The Child and Youth Mortality Review Committee (CYMRC) has repeated calls for an inter-agency approach to prevent volatile substance abuse (VSA)-related deaths, following a report released today by the chief coroner.

The report reviews the coroner’s findings relating to the deaths of young people by VSA, which includes the intentional inhalation of butane-based products.

It shows there have been 63 deaths relating to the inhalation of butane-based substances between 2000 and 2012. Of the 63 deaths, 55 were people aged 24 years or under, and 24 were aged 16 years or under.
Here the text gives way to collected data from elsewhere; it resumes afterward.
(** [MsgLegacyGovUpdateParams] *)

Definition fd_MsgLegacyGovUpdateParams_authority : FieldDescriptor :=
  mkField "oracle.v1.MsgLegacyGovUpdateParams.authority" 1 StringKind false.
Definition fd_MsgLegacyGovUpdateParams_title : FieldDescriptor :=
  mkField "oracle.v1.MsgLegacyGovUpdateParams.title" 2 StringKind false.
Definition fd_MsgLegacyGovUpdateParams_description : FieldDescriptor :=
  mkField "oracle.v1.MsgLegacyGovUpdateParams.description" 3 StringKind false.
Definition fd_MsgLegacyGovUpdateParams_keys : FieldDescriptor :=
  mkField "oracle.v1.MsgLegacyGovUpdateParams.keys" 4 StringKind true.
Definition fd_MsgLegacyGovUpdateParams_changes : FieldDescriptor :=
  mkField "oracle.v1.MsgLegacyGovUpdateParams.changes" 5 MessageKind false.
Definition MsgLegacyGovUpdateParams_descriptor : list FieldDescriptor := [
  fd_MsgLegacyGovUpdateParams_authority; fd_MsgLegacyGovUpdateParams_title;
  fd_MsgLegacyGovUpdateParams_description; fd_MsgLegacyGovUpdateParams_keys;
  fd_MsgLegacyGovUpdateParams_changes].
Definition MsgLegacyGovUpdateParams_with_Authority (x : MsgLegacyGovUpdateParams) (v : string) :
    MsgLegacyGovUpdateParams :=
  mkMsgLegacyGovUpdateParams v (MsgLegacyGovUpdateParams_Title x)
    (MsgLegacyGovUpdateParams_Description x) (MsgLegacyGovUpdateParams_Keys x)
    (MsgLegacyGovUpdateParams_Changes x) (MsgLegacyGovUpdateParams_unknownFields x).
Definition MsgLegacyGovUpdateParams_with_Title (x : MsgLegacyGovUpdateParams) (v : string) :
    MsgLegacyGovUpdateParams :=
  mkMsgLegacyGovUpdateParams (MsgLegacyGovUpdateParams_Authority x) v
    (MsgLegacyGovUpdateParams_Description x) (MsgLegacyGovUpdateParams_Keys x)
    (MsgLegacyGovUpdateParams_Changes x) (MsgLegacyGovUpdateParams_unknownFields x).
Definition MsgLegacyGovUpdateParams_with_Description (x : MsgLegacyGovUpdateParams) (v : string) :
    MsgLegacyGovUpdateParams :=
  mkMsgLegacyGovUpdateParams (MsgLegacyGovUpdateParams_Authority x)
    (MsgLegacyGovUpdateParams_Title x) v (MsgLegacyGovUpdateParams_Keys x)
    (MsgLegacyGovUpdateParams_Changes x) (MsgLegacyGovUpdateParams_unknownFields x).
Definition MsgLegacyGovUpdateParams_with_Keys (x : MsgLegacyGovUpdateParams) (v : list string) :
    MsgLegacyGovUpdateParams :=
  mkMsgLegacyGovUpdateParams (MsgLegacyGovUpdateParams_Authority x)
    (MsgLegacyGovUpdateParams_Title x) (MsgLegacyGovUpdateParams_Description x) v
    (MsgLegacyGovUpdateParams_Changes x) (MsgLegacyGovUpdateParams_unknownFields x).
Definition MsgLegacyGovUpdateParams_with_Changes (x : MsgLegacyGovUpdateParams) (v : option Params)
    : MsgLegacyGovUpdateParams :=
  mkMsgLegacyGovUpdateParams (MsgLegacyGovUpdateParams_Authority x)
    (MsgLegacyGovUpdateParams_Title x) (MsgLegacyGovUpdateParams_Description x)
    (MsgLegacyGovUpdateParams_Keys x) v (MsgLegacyGovUpdateParams_unknownFields x).
Definition MsgLegacyGovUpdateParams_GetAuthority : option MsgLegacyGovUpdateParams → string :=
  getter ""%string MsgLegacyGovUpdateParams_Authority.
Definition MsgLegacyGovUpdateParams_GetTitle : option MsgLegacyGovUpdateParams → string :=
  getter ""%string MsgLegacyGovUpdateParams_Title.
Definition MsgLegacyGovUpdateParams_GetDescription : option MsgLegacyGovUpdateParams → string :=
  getter ""%string MsgLegacyGovUpdateParams_Description.
Definition MsgLegacyGovUpdateParams_GetKeys : option MsgLegacyGovUpdateParams → list string :=
  getter [] MsgLegacyGovUpdateParams_Keys.
Definition MsgLegacyGovUpdateParams_GetChanges : option MsgLegacyGovUpdateParams → option Params :=
  getter None MsgLegacyGovUpdateParams_Changes.
#[export] Instance MsgLegacyGovUpdateParams_4_list_methods : ProtoList MsgLegacyGovUpdateParams_4_list :=
  string_list mkMsgLegacyGovUpdateParams_4_list MsgLegacyGovUpdateParams_4_list_slice.
Definition MsgLegacyGovUpdateParams_Range {S} (x : option MsgLegacyGovUpdateParams)
    (f : FieldDescriptor → Value → M S bool) : M S () :=
  x ← lift (or_panic x);
  range_fields f [
    (has_string (MsgLegacyGovUpdateParams_Authority x), fd_MsgLegacyGovUpdateParams_authority,
       ValueOfString (MsgLegacyGovUpdateParams_Authority x));
    (has_string (MsgLegacyGovUpdateParams_Title x), fd_MsgLegacyGovUpdateParams_title,
       ValueOfString (MsgLegacyGovUpdateParams_Title x));
    (has_string (MsgLegacyGovUpdateParams_Description x), fd_MsgLegacyGovUpdateParams_description,
       ValueOfString (MsgLegacyGovUpdateParams_Description x));
    (has_slice (MsgLegacyGovUpdateParams_Keys x), fd_MsgLegacyGovUpdateParams_keys, ValueOfList
       (mkMsgLegacyGovUpdateParams_4_list (Some (MsgLegacyGovUpdateParams_Keys x))));
    (has_message (MsgLegacyGovUpdateParams_Changes x), fd_MsgLegacyGovUpdateParams_changes,
       ValueOfMessage (MsgLegacyGovUpdateParams_Changes x))].
Definition MsgLegacyGovUpdateParams_Has (x : option MsgLegacyGovUpdateParams)
    (fd : FieldDescriptor) : outcome bool :=
  x ← or_panic x;
  field_switch fd [
    ("oracle.v1.MsgLegacyGovUpdateParams.authority"%string,
      Ok (has_string (MsgLegacyGovUpdateParams_Authority x)));
    ("oracle.v1.MsgLegacyGovUpdateParams.title"%string,
      Ok (has_string (MsgLegacyGovUpdateParams_Title x)));
    ("oracle.v1.MsgLegacyGovUpdateParams.description"%string,
      Ok (has_string (MsgLegacyGovUpdateParams_Description x)));
    ("oracle.v1.MsgLegacyGovUpdateParams.keys"%string,
      Ok (has_slice (MsgLegacyGovUpdateParams_Keys x)));
    ("oracle.v1.MsgLegacyGovUpdateParams.changes"%string,
      Ok (has_message (MsgLegacyGovUpdateParams_Changes x)))].
Definition MsgLegacyGovUpdateParams_Clear (x : option MsgLegacyGovUpdateParams)
    (fd : FieldDescriptor) : outcome MsgLegacyGovUpdateParams :=
  x ← or_panic x;
  field_switch fd [
    ("oracle.v1.MsgLegacyGovUpdateParams.authority"%string,
      Ok (MsgLegacyGovUpdateParams_with_Authority x ""%string));
    ("oracle.v1.MsgLegacyGovUpdateParams.title"%string,
      Ok (MsgLegacyGovUpdateParams_with_Title x ""%string));
    ("oracle.v1.MsgLegacyGovUpdateParams.description"%string,
      Ok (MsgLegacyGovUpdateParams_with_Description x ""%string));
    ("oracle.v1.MsgLegacyGovUpdateParams.keys"%string,
      Ok (MsgLegacyGovUpdateParams_with_Keys x []));
    ("oracle.v1.MsgLegacyGovUpdateParams.changes"%string,
      Ok (MsgLegacyGovUpdateParams_with_Changes x None))].
Definition MsgLegacyGovUpdateParams_Get (x : option MsgLegacyGovUpdateParams)
    (fd : FieldDescriptor) : outcome Value :=
  x ← or_panic x;
  field_switch fd [
    ("oracle.v1.MsgLegacyGovUpdateParams.authority"%string,
      Ok (ValueOfString (MsgLegacyGovUpdateParams_Authority x)));
    ("oracle.v1.MsgLegacyGovUpdateParams.title"%string,
      Ok (ValueOfString (MsgLegacyGovUpdateParams_Title x)));
    ("oracle.v1.MsgLegacyGovUpdateParams.description"%string,
      Ok (ValueOfString (MsgLegacyGovUpdateParams_Description x)));
    ("oracle.v1.MsgLegacyGovUpdateParams.keys"%string,
      Ok (get_list mkMsgLegacyGovUpdateParams_4_list (MsgLegacyGovUpdateParams_Keys x)));
    ("oracle.v1.MsgLegacyGovUpdateParams.changes"%string,
      Ok (ValueOfMessage (MsgLegacyGovUpdateParams_Changes x)))].
Definition MsgLegacyGovUpdateParams_Set (x : option MsgLegacyGovUpdateParams)
    (fd : FieldDescriptor) (value : Value) : outcome MsgLegacyGovUpdateParams :=
  x ← or_panic x;
  field_switch fd [
    ("oracle.v1.MsgLegacyGovUpdateParams.authority"%string,
      set_string (MsgLegacyGovUpdateParams_with_Authority x) value);
    ("oracle.v1.MsgLegacyGovUpdateParams.title"%string,
      set_string (MsgLegacyGovUpdateParams_with_Title x) value);
    ("oracle.v1.MsgLegacyGovUpdateParams.description"%string,
      set_string (MsgLegacyGovUpdateParams_with_Description x) value);
    ("oracle.v1.MsgLegacyGovUpdateParams.keys"%string,
      set_list MsgLegacyGovUpdateParams_4_list_slice (MsgLegacyGovUpdateParams_with_Keys x) value);
    ("oracle.v1.MsgLegacyGovUpdateParams.changes"%string,
      set_message (MsgLegacyGovUpdateParams_with_Changes x) value)].
Definition MsgLegacyGovUpdateParams_Mutable (x : option MsgLegacyGovUpdateParams)
    (fd : FieldDescriptor) : outcome (Value * MsgLegacyGovUpdateParams) :=
  x ← or_panic x;
  field_switch fd [
    ("oracle.v1.MsgLegacyGovUpdateParams.keys"%string,
      mutable_list mkMsgLegacyGovUpdateParams_4_list x (MsgLegacyGovUpdateParams_Keys x));
    ("oracle.v1.MsgLegacyGovUpdateParams.changes"%string,
      mutable_message (MsgLegacyGovUpdateParams_with_Changes x)
        (MsgLegacyGovUpdateParams_Changes x));
    ("oracle.v1.MsgLegacyGovUpdateParams.authority"%string, Panic);
    ("oracle.v1.MsgLegacyGovUpdateParams.title"%string, Panic);
    ("oracle.v1.MsgLegacyGovUpdateParams.description"%string, Panic)].
Definition MsgLegacyGovUpdateParams_NewField (fd : FieldDescriptor) : outcome Value :=
  field_switch fd [
    ("oracle.v1.MsgLegacyGovUpdateParams.authority"%string, Ok (ValueOfString ""%string));
    ("oracle.v1.MsgLegacyGovUpdateParams.title"%string, Ok (ValueOfString ""%string));
    ("oracle.v1.MsgLegacyGovUpdateParams.description"%string, Ok (ValueOfString ""%string));
    ("oracle.v1.MsgLegacyGovUpdateParams.keys"%string, new_list mkMsgLegacyGovUpdateParams_4_list);
    ("oracle.v1.MsgLegacyGovUpdateParams.changes"%string, new_message (A := Params))].
Definition MsgLegacyGovUpdateParams_set_unknown (x : MsgLegacyGovUpdateParams) (fields : bytes) : MsgLegacyGovUpdateParams :=
  mkMsgLegacyGovUpdateParams (MsgLegacyGovUpdateParams_Authority x)
    (MsgLegacyGovUpdateParams_Title x) (MsgLegacyGovUpdateParams_Description x)
    (MsgLegacyGovUpdateParams_Keys x) (MsgLegacyGovUpdateParams_Changes x) fields.
#[export] Instance MsgLegacyGovUpdateParams_reflect : MessageReflect MsgLegacyGovUpdateParams := {|
  Range S := MsgLegacyGovUpdateParams_Range;
  Has := MsgLegacyGovUpdateParams_Has;
  Clear := MsgLegacyGovUpdateParams_Clear;
  Get := MsgLegacyGovUpdateParams_Get;
  Set_ := MsgLegacyGovUpdateParams_Set;
  Mutable := MsgLegacyGovUpdateParams_Mutable;
  NewField := MsgLegacyGovUpdateParams_NewField;
  Descriptor := MsgLegacyGovUpdateParams_descriptor;
  GetUnknown x := x ← or_panic x; Ok (MsgLegacyGovUpdateParams_unknownFields x);
  SetUnknown x fields := x ← or_panic x; Ok (MsgLegacyGovUpdateParams_set_unknown x fields);
|}.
Maori had the highest number of deaths, with nearly half of the 63 people who died being of Maori ethnicity.

Dr Nick Baker, Chair of the CYMRC, says a coordinated approach across many sectors is now needed to lead the prevention of injury in our young people.

“Preventing these deaths requires work to reduce both the supply of and demand for these poisonous substances.
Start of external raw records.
(** [QueryAggregatePrevoteResponse] *)

Definition fd_QueryAggregatePrevoteResponse_aggregate_prevote : FieldDescriptor :=
  mkField "oracle.v1.QueryAggregatePrevoteResponse.aggregate_prevote" 1 MessageKind false.
Definition QueryAggregatePrevoteResponse_descriptor : list FieldDescriptor := [
  fd_QueryAggregatePrevoteResponse_aggregate_prevote].
Definition QueryAggregatePrevoteResponse_with_AggregatePrevote (x : QueryAggregatePrevoteResponse)
    (v : option AggregateExchangeRatePrevote) : QueryAggregatePrevoteResponse :=
  mkQueryAggregatePrevoteResponse v (QueryAggregatePrevoteResponse_unknownFields x).
Definition QueryAggregatePrevoteResponse_GetAggregatePrevote : option QueryAggregatePrevoteResponse
    → option AggregateExchangeRatePrevote :=
  getter None QueryAggregatePrevoteResponse_AggregatePrevote.
Definition QueryAggregatePrevoteResponse_Range {S} (x : option QueryAggregatePrevoteResponse)
    (f : FieldDescriptor → Value → M S bool) : M S () :=
  x ← lift (or_panic x);
  range_fields f [
    (has_message (QueryAggregatePrevoteResponse_AggregatePrevote x),
       fd_QueryAggregatePrevoteResponse_aggregate_prevote, ValueOfMessage
       (QueryAggregatePrevoteResponse_AggregatePrevote x))].
Definition QueryAggregatePrevoteResponse_Has (x : option QueryAggregatePrevoteResponse)
    (fd : FieldDescriptor) : outcome bool :=
  x ← or_panic x;
  field_switch fd [
    ("oracle.v1.QueryAggregatePrevoteResponse.aggregate_prevote"%string,
      Ok (has_message (QueryAggregatePrevoteResponse_AggregatePrevote x)))].
Definition QueryAggregatePrevoteResponse_Clear (x : option QueryAggregatePrevoteResponse)
    (fd : FieldDescriptor) : outcome QueryAggregatePrevoteResponse :=
  x ← or_panic x;
  field_switch fd [
    ("oracle.v1.QueryAggregatePrevoteResponse.aggregate_prevote"%string,
      Ok (QueryAggregatePrevoteResponse_with_AggregatePrevote x None))].
Definition QueryAggregatePrevoteResponse_Get (x : option QueryAggregatePrevoteResponse)
    (fd : FieldDescriptor) : outcome Value :=
  x ← or_panic x;
  field_switch fd [
    ("oracle.v1.QueryAggregatePrevoteResponse.aggregate_prevote"%string,
      Ok (ValueOfMessage (QueryAggregatePrevoteResponse_AggregatePrevote x)))].
Definition QueryAggregatePrevoteResponse_Set (x : option QueryAggregatePrevoteResponse)
    (fd : FieldDescriptor) (value : Value) : outcome QueryAggregatePrevoteResponse :=
  x ← or_panic x;
  field_switch fd [
    ("oracle.v1.QueryAggregatePrevoteResponse.aggregate_prevote"%string,
      set_message (QueryAggregatePrevoteResponse_with_AggregatePrevote x) value)].
Definition QueryAggregatePrevoteResponse_Mutable (x : option QueryAggregatePrevoteResponse)
    (fd : FieldDescriptor) : outcome (Value * QueryAggregatePrevoteResponse) :=
  x ← or_panic x;
  field_switch fd [
    ("oracle.v1.QueryAggregatePrevoteResponse.aggregate_prevote"%string,
      mutable_message (QueryAggregatePrevoteResponse_with_AggregatePrevote x)
        (QueryAggregatePrevoteResponse_AggregatePrevote x))].
Definition QueryAggregatePrevoteResponse_NewField (fd : FieldDescriptor) : outcome Value :=
  field_switch fd [
    ("oracle.v1.QueryAggregatePrevoteResponse.aggregate_prevote"%string,
      new_message (A := AggregateExchangeRatePrevote))].
Definition QueryAggregatePrevoteResponse_set_unknown (x : QueryAggregatePrevoteResponse) (fields : bytes) : QueryAggregatePrevoteResponse :=
  mkQueryAggregatePrevoteResponse (QueryAggregatePrevoteResponse_AggregatePrevote x) fields.
#[export] Instance QueryAggregatePrevoteResponse_reflect : MessageReflect QueryAggregatePrevoteResponse := {|
  Range S := QueryAggregatePrevoteResponse_Range;
  Has := QueryAggregatePrevoteResponse_Has;
  Clear := QueryAggregatePrevoteResponse_Clear;
  Get := QueryAggregatePrevoteResponse_Get;
  Set_ := QueryAggregatePrevoteResponse_Set;
  Mutable := QueryAggregatePrevoteResponse_Mutable;
  NewField := QueryAggregatePrevoteResponse_NewField;
  Descriptor := QueryAggregatePrevoteResponse_descriptor;
  GetUnknown x := x ← or_panic x; Ok (QueryAggregatePrevoteResponse_unknownFields x);
  SetUnknown x fields := x ← or_panic x; Ok (QueryAggregatePrevoteResponse_set_unknown x fields);
|}.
“This includes reducing sales and access to butane-based products, voluntary control of butane by retailers, educating providers of support services to young people, community education strategies, strengthening individual knowledge and skills among youth, and providing access to quality health care.”
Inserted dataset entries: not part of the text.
(* ===== verification/ReflectMultisig.v ===== *)
(** * ReflectMultisig: the reflection of the multisig module

    The [protoreflect] methods of the structs of ApiMultisig, in
    [src/api/multisig/v1]: a definition per method, each field by
    the fragments of Reflect, and the table of the fields that the contract of
    ReflectLemmas is proved from. *)
From S2P Require Import Prelude Util Wire WireLemmas Pulsar PulsarLemmas Reflect ReflectLemmas ApiMultisig.
Local Open Scope Z_scope.

(** ** Lists *)

Section lists.
Context `{CosmosApi}.

Record MultisigAccountDetails_1_list := mkMultisigAccountDetails_1_list {
  MultisigAccountDetails_1_list_slice : option (list bytes);
}.
Record Proposal_6_list := mkProposal_6_list { Proposal_6_list_slice : option (list bytes) }.
Record MsgCreateMultisigAccountParams_4_list := mkMsgCreateMultisigAccountParams_4_list {
  MsgCreateMultisigAccountParams_4_list_slice : option (list bytes);
}.
End lists.

(** ** Values of these types *)

Class MultisigValues `{CosmosApi} `{ProtoReflect} := {
  Params_value :: MessageValue Params;
  anypb_Any_value :: MessageValue anypb_Any;
  MultisigAccountDetails_1_list_value :: ListValue MultisigAccountDetails_1_list;
  Proposal_6_list_value :: ListValue Proposal_6_list;
  MsgCreateMultisigAccountParams_4_list_value :: ListValue MsgCreateMultisigAccountParams_4_list;
}.

(** ** Methods *)

Section methods.
Context `{PulsarRuntime} `{CosmosApi} `{ProtoReflect} `{!MultisigValues}.

(** [Params] *)

Definition fd_Params_some_value : FieldDescriptor :=
  mkField "multisig.v1.Params.some_value" 2 BoolKind false.
Definition Params_descriptor : list FieldDescriptor := [
  fd_Params_some_value].
Definition Params_with_SomeValue (x : Params) (v : bool) : Params :=
  mkParams v (Params_unknownFields x).
Definition Params_GetSomeValue : option Params → bool :=
  getter false Params_SomeValue.
Definition Params_Range {S} (x : option Params) (f : FieldDescriptor → Value → M S bool) : M S ()
    :=
  x ← lift (or_panic x);
  range_fields f [
    (Params_SomeValue x, fd_Params_some_value, ValueOfBool (Params_SomeValue x))].
Definition Params_Has (x : option Params) (fd : FieldDescriptor) : outcome bool :=
  x ← or_panic x;
  field_switch fd [
    ("multisig.v1.Params.some_value"%string, Ok (Params_SomeValue x))].
Definition Params_Clear (x : option Params) (fd : FieldDescriptor) : outcome Params :=
  x ← or_panic x;
  field_switch fd [
    ("multisig.v1.Params.some_value"%string, Ok (Params_with_SomeValue x false))].
Definition Params_Get (x : option Params) (fd : FieldDescriptor) : outcome Value :=
  x ← or_panic x;
  field_switch fd [
    ("multisig.v1.Params.some_value"%string, Ok (ValueOfBool (Params_SomeValue x)))].
Definition Params_Set (x : option Params) (fd : FieldDescriptor) (value : Value) : outcome Params
    :=
  x ← or_panic x;
  field_switch fd [
    ("multisig.v1.Params.some_value"%string, set_bool (Params_with_SomeValue x) value)].
Definition Params_Mutable (x : option Params) (fd : FieldDescriptor) : outcome (Value * Params) :=
  x ← or_panic x;
  field_switch fd [
    ("multisig.v1.Params.some_value"%string, Panic)].
Definition Params_NewField (fd : FieldDescriptor) : outcome Value :=
  field_switch fd [
    ("multisig.v1.Params.some_value"%string, Ok (ValueOfBool false))].
Definition Params_set_unknown (x : Params) (fields : bytes) : Params :=
  mkParams (Params_SomeValue x) fields.
#[export] Instance Params_reflect : MessageReflect Params := {|
  Range S := Params_Range;
  Has := Params_Has;
  Clear := Params_Clear;
  Get := Params_Get;
  Set_ := Params_Set;
  Mutable := Params_Mutable;
  NewField := Params_NewField;
  Descriptor := Params_descriptor;
  GetUnknown x := x ← or_panic x; Ok (Params_unknownFields x);
  SetUnknown x fields := x ← or_panic x; Ok (Params_set_unknown x fields);
|}.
Dr Baker says the report aligns with the CYMRC’s own work in this area.

“The CYMRC has been doing some work in the broader context of child and youth poisoning deaths, and will be releasing a report on unintended poisoning in the coming months. The coroner’s findings align with the preliminary findings in our report.”

The CYMRC operates under the umbrella of the Health Quality & Safety Commission, and reviews the deaths of children and young people.